(* ===== verification/Text.v ===== *)
(** JavaScript string operations: the [String.prototype] methods and the regular
    expressions the source applies to strings, as total functions on code units. *)
From S2P Require Import Prelude.

(** [WhiteSpace] and [LineTerminator]: what [trim] removes and [\s] matches. *)
Definition is_ws (u : Z) : bool :=
  ((9 <=? u) && (u <=? 13)) || (u =? 32) || (u =? 160) || (u =? 5760)
  || ((8192 <=? u) && (u <=? 8202)) || (u =? 8232) || (u =? 8233) || (u =? 8239)
  || (u =? 8287) || (u =? 12288) || (u =? 65279).

Definition is_digit (u : Z) : bool := (48 <=? u) && (u <=? 57).
Definition is_lower (u : Z) : bool := (97 <=? u) && (u <=? 122).
Definition is_upper (u : Z) : bool := (65 <=? u) && (u <=? 90).
Definition is_alnum (u : Z) : bool := is_lower u || is_upper u || is_digit u.

(** [s.trim()] *)
Fixpoint trim_start (s : jsstr) : jsstr :=
  match s with
  | [] => []
  | u :: s' => if is_ws u then trim_start s' else s
  end.
Definition trim_end (s : jsstr) : jsstr := reverse (trim_start (reverse s)).
Definition trim (s : jsstr) : jsstr := trim_end (trim_start s).

(** [s.replace(/\s+/g, " ")]: the last character of each maximal run of white
    space becomes the space, the others vanish. *)
Fixpoint collapse_ws (s : jsstr) : jsstr :=
  match s with
  | [] => []
  | u :: s' =>
      if is_ws u
      then match s' with
           | v :: _ => if is_ws v then collapse_ws s' else c_space :: collapse_ws s'
           | [] => [c_space]
           end
      else u :: collapse_ws s'
  end.

(** [s.indexOf(c)] for a one-unit [c]; [None] is -1. *)
Fixpoint index_of (c : Z) (s : jsstr) : option nat :=
  match s with
  | [] => None
  | u :: s' => if u =? c then Some O else S <$> index_of c s'
  end.

(** [s.split(c)] for a one-unit [c]. *)
Fixpoint split_on (c : Z) (s : jsstr) : list jsstr :=
  match s with
  | [] => [[]]
  | u :: s' =>
      if u =? c then [] :: split_on c s'
      else match split_on c s' with
           | w :: ws => (u :: w) :: ws
           | [] => [[u]]
           end
  end.

(** [l.join(sep)] *)
Fixpoint join (sep : jsstr) (l : list jsstr) : jsstr :=
  match l with
  | [] => []
  | [s] => s
  | s :: l' => s ++ sep ++ join sep l'
  end.

(** [s.startsWith(p)], [s.endsWith(p)], [s.includes(p)] *)
Fixpoint starts_with (p s : jsstr) : bool :=
  match p, s with
  | [], _ => true
  | a :: p', b :: s' => (a =? b) && starts_with p' s'
  | _ :: _, [] => false
  end.
Definition ends_with (p s : jsstr) : bool := starts_with (reverse p) (reverse s).
Fixpoint includes (p s : jsstr) : bool :=
  starts_with p s || match s with [] => false | _ :: s' => includes p s' end.

(** [s.padStart(n, c)] *)
Definition pad_start (n : nat) (c : Z) (s : jsstr) : jsstr :=
  replicate (n - length s) c ++ s.

(** Case mapping of the ASCII letters. *)
Definition ascii_lower (u : Z) : Z := if is_upper u then u + 32 else u.
Definition ascii_upper (u : Z) : Z := if is_lower u then u - 32 else u.

(** The Unicode tables of the engine ([normalize("NFKC")], [toLowerCase],
    [toUpperCase]) are data the repository does not carry. What is fixed is
    their documented behaviour on ASCII, on which they are the identity and the
    letter-by-letter case maps. *)
Class Unicode := {
  nfkc : jsstr -> jsstr;
  to_lower : jsstr -> jsstr;
  to_upper : jsstr -> jsstr;
  nfkc_ascii : forall s, ascii s -> nfkc s = s;
  to_lower_ascii : forall s, ascii s -> to_lower s = map ascii_lower s;
  to_upper_ascii : forall s, ascii s -> to_upper s = map ascii_upper s;
  nfkc_units : forall s, units_ok s -> units_ok (nfkc s);
  nfkc_nonempty : forall s, s <> [] -> nfkc s <> [];
  to_lower_units : forall s, units_ok s -> units_ok (to_lower s);
}.

(** Latin-1 case mapping (the first two Unicode blocks; the sharp s upper-cases
    to two letters), the concrete instance the examples evaluate. *)
Definition latin1_lower (u : Z) : Z :=
  if is_upper u || ((192 <=? u) && (u <=? 222) && negb (u =? 215)) then u + 32 else u.
Definition latin1_upper (u : Z) : list Z :=
  if u =? 223 then js "SS"
  else if u =? 255 then [376]
  else if u =? 181 then [924]
  else if is_lower u || ((224 <=? u) && (u <=? 254) && negb (u =? 247)) then [u - 32] else [u].

Lemma latin1_lower_ascii s : ascii s -> map latin1_lower s = map ascii_lower s.
Proof.
  induction 1 as [|u s Hu _ IH]; [done|]. cbn [map]. rewrite IH. f_equal.
  unfold latin1_lower, ascii_lower. unfold_ok.
  destruct (is_upper u); [done|]. cbn. zcases.
Qed.

Lemma latin1_upper_ascii s : ascii s -> s ≫= latin1_upper = map ascii_upper s.
Proof.
  induction 1 as [|u s Hu _ IH]; [done|]. cbn [map]. rewrite bind_cons, IH.
  unfold latin1_upper, ascii_upper. unfold_ok.
  zcase. zcase. zcase. destruct (is_lower u); [done|]. cbn. zcases.
Qed.

Lemma latin1_lower_units s : units_ok s -> units_ok (map latin1_lower s).
Proof.
  intros H. apply Forall_map. eapply Forall_impl; [exact H|]. intros u Hu. cbn.
  unfold latin1_lower. case_match eqn:E; [|done].
  unfold is_upper in E. rewrite orb_true_iff in E. unfold_ok. destruct E; bool_prop; lia.
Qed.

Definition latin1_unicode : Unicode := {|
  nfkc s := s;
  to_lower := map latin1_lower;
  to_upper s := s ≫= latin1_upper;
  nfkc_ascii _ _ := eq_refl;
  to_lower_ascii := latin1_lower_ascii;
  to_upper_ascii := latin1_upper_ascii;
  nfkc_units _ H := H;
  nfkc_nonempty _ H := H;
  to_lower_units := latin1_lower_units;
|}.

(** ** Laws of the string operations *)

Definition no_ws (s : jsstr) : Prop := Forall (fun u => is_ws u = false) s.

Lemma trim_start_nows u s : is_ws u = false -> trim_start (u :: s) = u :: s.
Proof. intros Hu. cbn. by rewrite Hu. Qed.

(** A string that neither begins nor ends with white space is its own [trim]. *)
Definition trimmed (s : jsstr) : Prop :=
  match s with [] => True | u :: _ => is_ws u = false end /\
  match last s with None => True | Some u => is_ws u = false end.

Lemma trim_start_head s :
  match trim_start s with [] => True | u :: _ => is_ws u = false end.
Proof. induction s as [|u s IH]; cbn; [done|]. by destruct (is_ws u) eqn:E. Qed.

Lemma trim_start_suffix s : exists w, s = w ++ trim_start s.
Proof.
  induction s as [|u s [w IH]]; [by exists []|]. cbn.
  destruct (is_ws u); [exists (u :: w); cbn; by f_equal|by exists []].
Qed.

Lemma trim_start_Forall (P : Z -> Prop) s : Forall P s -> Forall P (trim_start s).
Proof.
  intros H. destruct (trim_start_suffix s) as [w E]. rewrite E in H.
  by apply Forall_app in H as [_ ?].
Qed.

Lemma trim_Forall (P : Z -> Prop) s : Forall P s -> Forall P (trim s).
Proof.
  intros H. unfold trim, trim_end. apply Forall_reverse, trim_start_Forall, Forall_reverse.
  by apply trim_start_Forall.
Qed.

Lemma trim_trimmed s : trimmed (trim s).
Proof.
  unfold trimmed, trim, trim_end. set (t := trim_start s).
  pose proof (trim_start_head s) as Hh. fold t in Hh.
  destruct (trim_start_suffix (reverse t)) as [w Hw].
  pose proof (trim_start_head (reverse t)) as Hl.
  set (r := trim_start (reverse t)) in *. split.
  - assert (Ht : t = reverse r ++ reverse w)
      by (rewrite <- reverse_app, <- Hw, reverse_involutive; done).
    destruct (reverse r) as [|u r']; [done|]. rewrite Ht in Hh. exact Hh.
  - rewrite last_reverse. by destruct r.
Qed.

Lemma trimmed_trim s : trimmed s -> trim s = s.
Proof.
  intros [Hh Hl]. unfold trim, trim_end.
  assert (trim_start s = s) as ->.
  { destruct s as [|u s]; [done|]. by apply trim_start_nows. }
  destruct (reverse s) as [|u r] eqn:E.
  - apply (f_equal reverse) in E. rewrite reverse_involutive in E. by rewrite E.
  - rewrite trim_start_nows; [by rewrite <- E, reverse_involutive|].
    clear Hh.
    assert (Hs : s = reverse r ++ [u]).
    { apply (f_equal reverse) in E. by rewrite <- (reverse_involutive s), E, reverse_cons. }
    rewrite Hs, last_snoc in Hl. exact Hl.
Qed.

(** No two adjacent white-space characters, and every one is a plain space. *)
Fixpoint ws_normal (s : jsstr) : Prop :=
  match s with
  | [] => True
  | u :: s' =>
      (is_ws u = true -> u = c_space /\ match s' with v :: _ => is_ws v = false | [] => True end)
      /\ ws_normal s'
  end.

Lemma collapse_head s v r : collapse_ws s = v :: r -> is_ws v = false ->
  match s with u :: _ => is_ws u = false | [] => True end.
Proof.
  destruct s as [|u s]; [done|]. cbn. destruct (is_ws u) eqn:E; [|done].
  revert u E. induction s as [|w s IH]; intros u E; [by intros [= <- <-]|].
  destruct (is_ws w) eqn:Ew; [|by intros [= <- <-]].
  cbn. rewrite Ew. apply (IH w Ew).
Qed.

Lemma collapse_ws_nows_head u s : is_ws u = false -> collapse_ws (u :: s) = u :: collapse_ws s.
Proof. intros E. cbn. by rewrite E. Qed.

Lemma collapse_ws_normal s : ws_normal (collapse_ws s).
Proof.
  induction s as [|u s IH]; [done|]. cbn. destruct (is_ws u) eqn:Eu.
  - destruct s as [|v s]; [done|]. destruct (is_ws v) eqn:Ev; [done|].
    split; [|done]. intros _. split; [done|].
    rewrite collapse_ws_nows_head by done. done.
  - split; [congruence|done].
Qed.

Lemma ws_normal_collapse s : ws_normal s -> collapse_ws s = s.
Proof.
  induction s as [|u s IH]; [done|]. intros [Hu Hs]. cbn. rewrite (IH Hs).
  destruct (is_ws u) eqn:E; [|done]. destruct (Hu eq_refl) as [-> Hv].
  destruct s as [|v s]; [done|]. by rewrite Hv.
Qed.

Lemma split_on_nosep c s : Forall (fun u => u <> c) s -> split_on c s = [s].
Proof.
  induction 1 as [|u s Hu _ IH]; [done|]. cbn. rewrite IH.
  by destruct (Z.eqb_spec u c).
Qed.

Lemma split_on_app c s t :
  Forall (fun u => u <> c) s -> split_on c (s ++ c :: t) = s :: split_on c t.
Proof.
  induction 1 as [|u s Hu _ IH]; cbn; [by rewrite Z.eqb_refl|]. rewrite IH.
  by destruct (Z.eqb_spec u c).
Qed.

Lemma split_on_nonempty c s : split_on c s <> [].
Proof. destruct s as [|u s]; [done|]. cbn. destruct (u =? c); [done|]. by destruct (split_on c s). Qed.

Lemma split_on_join c s : join [c] (split_on c s) = s.
Proof.
  induction s as [|u s IH]; [done|]. cbn. destruct (Z.eqb_spec u c) as [->|Hne].
  - pose proof (split_on_nonempty c s). destruct (split_on c s); [done|].
    cbn in *. by rewrite IH.
  - pose proof (split_on_nonempty c s). destruct (split_on c s) as [|w [|w' ws]]; [done|..];
      cbn in *; by rewrite IH.
Qed.

Lemma join_cons sep s l : l <> [] -> join sep (s :: l) = s ++ sep ++ join sep l.
Proof. by destruct l. Qed.

(** Splitting undoes joining when no part has the separator. *)
Lemma split_on_joined c l : l <> [] -> Forall (fun s => Forall (fun u => u <> c) s) l ->
  split_on c (join [c] l) = l.
Proof.
  intros Hl Hs. induction Hs as [|s l Hn Hs IH]; [done|]. destruct l as [|t l].
  - by rewrite split_on_nosep.
  - rewrite join_cons by done. change ([c] ++ ?r) with (c :: r). rewrite split_on_app by done. by rewrite IH.
Qed.

Lemma index_of_app c s t :
  Forall (fun u => u <> c) s -> index_of c (s ++ c :: t) = Some (length s).
Proof.
  induction 1 as [|u s Hu _ IH]; cbn; [by rewrite Z.eqb_refl|]. rewrite IH.
  by destruct (Z.eqb_spec u c).
Qed.

Lemma starts_with_spec p s : starts_with p s = true <-> exists t, s = p ++ t.
Proof.
  revert s. induction p as [|a p IH]; intros s; cbn; [split; eauto|].
  destruct s as [|b s]; [split; [done|by intros [t [=]]]|].
  rewrite andb_true_iff, Z.eqb_eq, IH. split.
  - intros [-> [t ->]]. by exists t.
  - intros [t [= -> ->]]. eauto.
Qed.

Lemma ends_with_spec p s : ends_with p s = true <-> exists t, s = t ++ p.
Proof.
  unfold ends_with. rewrite starts_with_spec. split.
  - intros [t E]. exists (reverse t). apply (f_equal reverse) in E.
    by rewrite reverse_app, !reverse_involutive in E.
  - intros [t ->]. exists (reverse t). by rewrite reverse_app.
Qed.

Lemma pad_start_length n c s : (length s <= n)%nat -> length (pad_start n c s) = n.
Proof. intros H. unfold pad_start. rewrite length_app, length_replicate. lia. Qed.

Lemma ascii_lower_ascii s : ascii s -> ascii (map ascii_lower s).
Proof.
  intros H. apply Forall_map. eapply Forall_impl; [exact H|]. intros u Hu. cbn.
  unfold ascii_lower, is_upper. unfold_ok. zcases.
Qed.

Lemma ascii_lower_idem u : ascii_lower (ascii_lower u) = ascii_lower u.
Proof.
  unfold ascii_lower. destruct (is_upper u) eqn:E; [|by rewrite E].
  unfold is_upper in *. bool_prop. zcases.
Qed.

Lemma ascii_lower_ws u : is_ws (ascii_lower u) = is_ws u.
Proof.
  unfold ascii_lower. destruct (is_upper u) eqn:E; [|done].
  unfold is_upper in E. bool_prop. unfold is_ws. zcases.
Qed.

========================================

## TASK:
Output the lines above between the one holding "by rewrite reverse_app, !reverse_involutive" and the one holding "Proof. intros H.", inclusive, with nothing before or after them.

## RESULT FOR THIS TASK:
    by rewrite reverse_app, !reverse_involutive in E.
  - intros [t ->]. exists (reverse t). by rewrite reverse_app.
Qed.

Lemma pad_start_length n c s : (length s <= n)%nat -> length (pad_start n c s) = n.
Proof. intros H. unfold pad_start. rewrite length_app, length_replicate. lia. Qed.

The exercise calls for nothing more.